Perlahan, kesadaran Mustofa kembali. Hanya saja, kesadaran itu belum merambat ke seluruh badan sehingga dia hanya bisa terkapar di karpet, layaknya orang tertindih jin.
Hidungnya menghirup aroma bunga sementara kulitnya menangkap atmosfer hangat. Matanya mengatup namun dia merasa ada orang selain dia dan Sahin di ruangan itu. Dia tak lagi di pasar dan ini jelas bukan di kapal. Akhirnya, kesadaran itu pergi lagi....
Beberapa waktu berikutnya, Mustofa tersentak bangun dan mendadak awas begitu saja. Sahin yang sudah bangun, duduk bersila di sebelahnya. Mustofa langsung melihat sekeliling, berusaha menangkap sedikit pun petunjuk akan keberadaannya.
Dari karpet yang dia tiduri barusan, dia yakin ini tempat seorang kaya.
Dari bentuk ruangan, dia paham sedang berada di aula.

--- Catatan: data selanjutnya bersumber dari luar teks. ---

(* ===== verification/HmpSignals.v ===== *)
(** * Heterogeneous CPU signals (examples/hmp-signals)

    One module drives the signals of a RISC-V and of an Arm core through two
    banks of control registers and memories, one per bridge.  A control access
    first lets a delta cycle pass, so it is a process; the writer thread serves
    both cores. *)

From S2P Require Import Prelude Tlm Kernel RegisterFile.
From stdpp Require Import base numbers list relations.
#[local] Open Scope Z_scope.

(** ** Definitions *)

Inductive Core : Type := RiscV | Arm.
#[export] Instance core_eq_dec : EqDecision Core.
Proof. solve_decision. Defined.

Definition NUM_INTERRUPTS : Z := 16.
Definition SYSTEM_BUS_TEST_ADDRESS (core : Core) : Z :=
  match core with RiscV => 0x80001000 | Arm => 0x20001000 end.
Definition SYSTEM_BUS_TEST_VALUE : Z := 0x5A5AA5A5.
Definition RESET_OFFSET : Z := 0x100.
Definition NMI_OFFSET : Z := 0x104.
Definition BOOT_ADDRESS_OFFSET : Z := 0x108.
Definition CLOCK_PERIOD_OFFSET : Z := 0x110.
Definition SYSTEM_BUS_TRIGGER_OFFSET : Z := 0x114.
Definition CPU_WAIT_OFFSET : Z := 0x118.
Definition SYSTEM_RESET_REQUEST_OFFSET : Z := 0x11c.
Definition DEFAULT_VTOR : Z := 0x20000000.
Definition DEFAULT_BOOT_ADDRESS : Z := 0x80000000.
Definition DEFAULT_CLOCK_PERIOD_NS (core : Core) : Z :=
  match core with RiscV => 10 | Arm => 20 end.
Definition CONTROL_SIZE : Z := 0x1000.
Definition MEMORY_SIZE : Z := 0x1000.

(** The members that are arrays indexed by the core. *)
Record bank : Type := mk_bank {
  reset_in : bool;
  nmi_in : bool;
  interrupt_inputs : list bool;
  clock_period : sc_time;
  control_registers : list Z;
  memory : list Z;
  system_bus_write_pending : bool;
  clock_period_ns : Z;
}.

Record hmp_signals : Type := mk_hmp_signals {
  riscv_bank : bank;
  arm_bank : bank;
  boot_address : Z;
  vector_table_offset : Z;
  cpu_wait : bool;
  system_reset_request : bool;           (* input port *)
  system_bus_write_notified : bool;      (* a notification of the event is pending *)
  boot_address_value : Z;
  vtor_value : Z;
}.

Definition get_bank (core : Core) (s : hmp_signals) : bank :=
  match core with RiscV => s.(riscv_bank) | Arm => s.(arm_bank) end.

Definition set_bank (core : Core) (b : bank) (s : hmp_signals) : hmp_signals :=
  match core with
  | RiscV => mk_hmp_signals b s.(arm_bank) s.(boot_address) s.(vector_table_offset) s.(cpu_wait)
      s.(system_reset_request) s.(system_bus_write_notified) s.(boot_address_value) s.(vtor_value)
  | Arm => mk_hmp_signals s.(riscv_bank) b s.(boot_address) s.(vector_table_offset) s.(cpu_wait)
      s.(system_reset_request) s.(system_bus_write_notified) s.(boot_address_value) s.(vtor_value)
  end.

Definition bank_registers r (b : bank) : bank :=
  mk_bank b.(reset_in) b.(nmi_in) b.(interrupt_inputs) b.(clock_period) r b.(memory)
    b.(system_bus_write_pending) b.(clock_period_ns).
Definition bank_memory m (b : bank) : bank :=
  mk_bank b.(reset_in) b.(nmi_in) b.(interrupt_inputs) b.(clock_period) b.(control_registers) m
    b.(system_bus_write_pending) b.(clock_period_ns).
Definition bank_pending p (b : bank) : bank :=
  mk_bank b.(reset_in) b.(nmi_in) b.(interrupt_inputs) b.(clock_period) b.(control_registers)
    b.(memory) p b.(clock_period_ns).
Definition bank_interrupts l (b : bank) : bank :=
  mk_bank b.(reset_in) b.(nmi_in) l b.(clock_period) b.(control_registers) b.(memory)
    b.(system_bus_write_pending) b.(clock_period_ns).
Definition bank_reset v (b : bank) : bank :=
  mk_bank v b.(nmi_in) b.(interrupt_inputs) b.(clock_period) b.(control_registers) b.(memory)
    b.(system_bus_write_pending) b.(clock_period_ns).
Definition bank_nmi v (b : bank) : bank :=
  mk_bank b.(reset_in) v b.(interrupt_inputs) b.(clock_period) b.(control_registers) b.(memory)
    b.(system_bus_write_pending) b.(clock_period_ns).
Definition bank_clock n (b : bank) : bank :=
  mk_bank b.(reset_in) b.(nmi_in) b.(interrupt_inputs) (sc_ns n) b.(control_registers) b.(memory)
    b.(system_bus_write_pending) n.

Definition set_boot a (s : hmp_signals) : hmp_signals :=
  mk_hmp_signals s.(riscv_bank) s.(arm_bank) a s.(vector_table_offset) s.(cpu_wait)
    s.(system_reset_request) s.(system_bus_write_notified) a s.(vtor_value).
Definition set_vtor a (s : hmp_signals) : hmp_signals :=
  mk_hmp_signals s.(riscv_bank) s.(arm_bank) s.(boot_address) a s.(cpu_wait)
    s.(system_reset_request) s.(system_bus_write_notified) s.(boot_address_value) a.
Definition set_cpu_wait v (s : hmp_signals) : hmp_signals :=
  mk_hmp_signals s.(riscv_bank) s.(arm_bank) s.(boot_address) s.(vector_table_offset) v
    s.(system_reset_request) s.(system_bus_write_notified) s.(boot_address_value) s.(vtor_value).
Definition set_notified v (s : hmp_signals) : hmp_signals :=
  mk_hmp_signals s.(riscv_bank) s.(arm_bank) s.(boot_address) s.(vector_table_offset) s.(cpu_wait)
    s.(system_reset_request) v s.(boot_address_value) s.(vtor_value).

Definition upd (core : Core) (f : bank -> bank) (s : hmp_signals) : hmp_signals :=
  set_bank core (f (get_bank core s)) s.

(** The constructor. *)
Definition new_bank (core : Core) : bank :=
  let regs := replicate (Z.to_nat CONTROL_SIZE) 0 in
  let regs := splice regs CLOCK_PERIOD_OFFSET (le_encode 4 (DEFAULT_CLOCK_PERIOD_NS core)) in
  let regs := match core with
    | RiscV => splice regs BOOT_ADDRESS_OFFSET (le_encode 8 DEFAULT_BOOT_ADDRESS)
    | Arm => splice regs BOOT_ADDRESS_OFFSET (le_encode 4 DEFAULT_VTOR) end in
  mk_bank false false (replicate (Z.to_nat NUM_INTERRUPTS) false)
    (sc_ns (DEFAULT_CLOCK_PERIOD_NS core)) regs (replicate (Z.to_nat MEMORY_SIZE) 0) false
    (DEFAULT_CLOCK_PERIOD_NS core).

Definition new_hmp_signals : hmp_signals :=
  mk_hmp_signals (new_bank RiscV) (new_bank Arm) DEFAULT_BOOT_ADDRESS DEFAULT_VTOR false false
    false DEFAULT_BOOT_ADDRESS DEFAULT_VTOR.

(** [if (b) { ... }] around an update of the core's bank. *)
Definition upd_if (b : bool) (core : Core) (f : bank -> bank) (s : hmp_signals) : hmp_signals :=
  if b then upd core f s else s.

(** The blocks of [apply_control_write] that touch more than the bank. *)
Definition apply_boot (core : Core) (b : bool) (regs : list Z) (s : hmp_signals) : hmp_signals :=
  if b then
    match core with
    | RiscV => set_boot (le_decode (slice regs BOOT_ADDRESS_OFFSET 8)) s
    | Arm => set_vtor (le_decode (slice regs BOOT_ADDRESS_OFFSET 4)) s
    end
  else s.

Definition apply_cpu_wait (core : Core) (b : bool) (regs : list Z) (s : hmp_signals) : hmp_signals :=
  if bool_decide (core = Arm) && b then set_cpu_wait (reg_set regs CPU_WAIT_OFFSET) s else s.

Definition apply_trigger (core : Core) (b : bool) (regs : list Z) (s : hmp_signals) : hmp_signals :=
  if b then
    let trigger := le_decode (slice regs SYSTEM_BUS_TRIGGER_OFFSET 4) in
    if negb (trigger =? 0) then set_notified true (upd core (bank_pending true) s) else s
  else s.

Definition apply_control_write (core : Core) (offset length : Z) (s : hmp_signals) : hmp_signals :=
  let regs := (get_bank core s).(control_registers) in
  let ov := overlaps offset length in
  let s := upd core (fun b => bank_interrupts
    (foldl (write_interrupt regs offset length) b.(interrupt_inputs) (seqZ 0 NUM_INTERRUPTS)) b) s in
  let s := upd_if (ov RESET_OFFSET 1) core (bank_reset (reg_set regs RESET_OFFSET)) s in
  let s := upd_if (ov NMI_OFFSET 1) core (bank_nmi (reg_set regs NMI_OFFSET)) s in
  let s := apply_boot core (ov BOOT_ADDRESS_OFFSET 8) regs s in
  let s := upd_if (ov CLOCK_PERIOD_OFFSET 4) core
             (bank_clock (le_decode (slice regs CLOCK_PERIOD_OFFSET 4))) s in
  let s := apply_cpu_wait core (ov CPU_WAIT_OFFSET 1) regs s in
  apply_trigger core (ov SYSTEM_BUS_TRIGGER_OFFSET 4) regs s.

(** The bounds check of both targets. *)
Definition out_of_range (size offset length : Z) : bool :=
  (size <? offset) || (u64 (size - offset) <? length).

(** The body of [handle_control] after its [wait]. *)
Definition handle_control_now (core : Core) (s : hmp_signals) (payload : payload) :
  res (hmp_signals * Tlm.payload) :=
  let offset := payload.(address) in
  let length := payload.(data_length) in
  let regs := (get_bank core s).(control_registers) in
  if out_of_range (Z.of_nat (List.length regs)) offset length then
    Ok (s, set_response_status TLM_ADDRESS_ERROR_RESPONSE payload)
  else if is_read payload then
    let s := match core with
      | Arm => upd core (bank_registers (<[Z.to_nat SYSTEM_RESET_REQUEST_OFFSET :=
                 Z.b2z s.(system_reset_request)]> regs)) s
      | RiscV => s end in
    bs ← load (get_bank core s).(control_registers) offset length;
    payload ← data_write payload bs;
    Ok (s, set_response_status TLM_OK_RESPONSE payload)
  else if is_write payload then
    bs ← data_read payload length;
    regs ← store regs offset bs;
    let s := apply_control_write core offset length (upd core (bank_registers regs) s) in
    Ok (s, set_response_status TLM_OK_RESPONSE payload)
  else Ok (s, set_response_status TLM_COMMAND_ERROR_RESPONSE payload).

Definition handle_memory (core : Core) : b_transport_t hmp_signals := fun s payload t =>
  let offset := payload.(address) in
  let length := payload.(data_length) in
  let mem := (get_bank core s).(memory) in
  if out_of_range (Z.of_nat (List.length mem)) offset length then
    Ok (s, set_response_status TLM_ADDRESS_ERROR_RESPONSE payload, t)
  else if is_read payload then
    bs ← load mem offset length;
    payload ← data_write payload bs;
    Ok (s, set_response_status TLM_OK_RESPONSE payload, t)
  else if is_write payload then
    bs ← data_read payload length;
    mem ← store mem offset bs;
    Ok (upd core (bank_memory mem) s, set_response_status TLM_OK_RESPONSE payload, t)
  else Ok (s, set_response_status TLM_COMMAND_ERROR_RESPONSE payload, t).

Inductive event : Type := system_bus_write_event.

Section Processes.
Context {W : Type}.

Definition handle_control (core : Core) (payload : payload) :
  proc event (hmp_signals * W) Tlm.payload :=
  p_wait (Wait_time SC_ZERO_TIME);;
  p_step (fun s => '(h, payload) ← handle_control_now core s.1 payload; Ok ((h, s.2), payload)).

(** The per-core buses of [top]: the socket calls may suspend. *)
Definition bus_b_transport (control memory : payload -> proc event (hmp_signals * W) payload)
  (payload : payload) : proc event (hmp_signals * W) Tlm.payload :=
  let addr := payload.(address) in
  if addr <? 0x1000 then control payload
  else
    payload ← memory (set_address (u64 (addr - 0x1000)) payload);
    mret (set_address addr payload).

Definition core_index (core : Core) : Z := match core with RiscV => 0 | Arm => 1 end.

Definition bus_test_payload (core : Core) : payload :=
  mk_payload TLM_WRITE_COMMAND (SYSTEM_BUS_TEST_ADDRESS core)
    (Some (le_encode 4 (u32 (SYSTEM_BUS_TEST_VALUE + core_index core)))) 4 4 None 0 false
    TLM_INCOMPLETE_RESPONSE.

Context (system_bus_transport :
  Core -> payload -> sc_time -> proc event (hmp_signals * W) (payload * sc_time)).

(** The body of the [for] loop over the cores. *)
Definition serve_core (core : Core) : proc event (hmp_signals * W) unit :=
  s ← p_get;
  if negb (get_bank core s.1).(system_bus_write_pending) then mret tt
  else
    p_modify (fun s => (upd core (bank_pending false) s.1, s.2));;
    _ ← system_bus_transport core (bus_test_payload core) SC_ZERO_TIME;
    mret tt.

Dari banyaknya pria berpedang yang berjaga di ruangan, dia menduga orang kaya itu adalah semacam bangsawan penting.
Dari kain yang digantung terbentang di tengah ruangan, dia percaya di balik kain itu ada perempuan.
Dari suasana yang hening, dia yakin sang perempuan penting itu menunggu pembicaraan dimulai.
Dari seringai Sahin, dia mafhum bahwa ini adalah jalan yang tepat.
"Assalamu'alaikum, Najwa binti Hawqal," sapa Sahin kepada perempuan di balik hijab.
"Wa'alaikumussalam," jawab perempuan itu.
Lalu, dalam bahasa Arab bercampur Melayu, dia melanjutkan pembicaraan. "Hanya orang bodoh atau penderita buta adat yang mencari anak-anak Hawqal di area pasar. Semenjak Cirebon berdiri, leluhur kami hanya bercokol di area kandang merpati dan bongkar muat kapal. Tak kurang dan tak lebih."
Jeda sejenak, lalu perempuan di balik hijab berkata dengan bahasa yang sama. "Dalam kebiasaan kami, ada hukuman bagi para pelanggar dan perusak adat. Diasingkan! Itu hukuman bila pelaku berasal dari kami. Diambil nyawanya! Itu bila pelaku merupakan orang asing."
Mustofa yang sejak kecil mengaji bahasa Arab di Masjid Agung Banten tentu saja paham seluruh kata yang diucapkan perempuan tegas di balik hijab. Namun demikian, Sahin yang lebih sering berdagang daripada mengaji hanya paham potongan-potongan bahasa Melayu yang diucapkan perempuan itu.
Sahin pun diam saja tanpa tahu harus bicara apa. Mustofa menaksir, inilah saatnya menunjukkan kebolehannya bernegosiasi.
Dalam bahasa Arab, Mustofa pun menjawab, "Maafkan kebodohan kami. Kami paham betapa pentingnya menegakkan adat-istiadat seperti halnya menegakkan Salat. Sesungguhnya, kami tidak bermaksud merusak hal-hal yang telah berdiri sebelumnya."
"Kau bilang apa?" bisik Sahin yang tak sedikit pun paham kata-kata yang diucapkan Mustofa.
Mustofa menjawab, "Kurang lebih, seperti yang kau ungkapkan kepada Kapten Kapal Gelderland, Bang."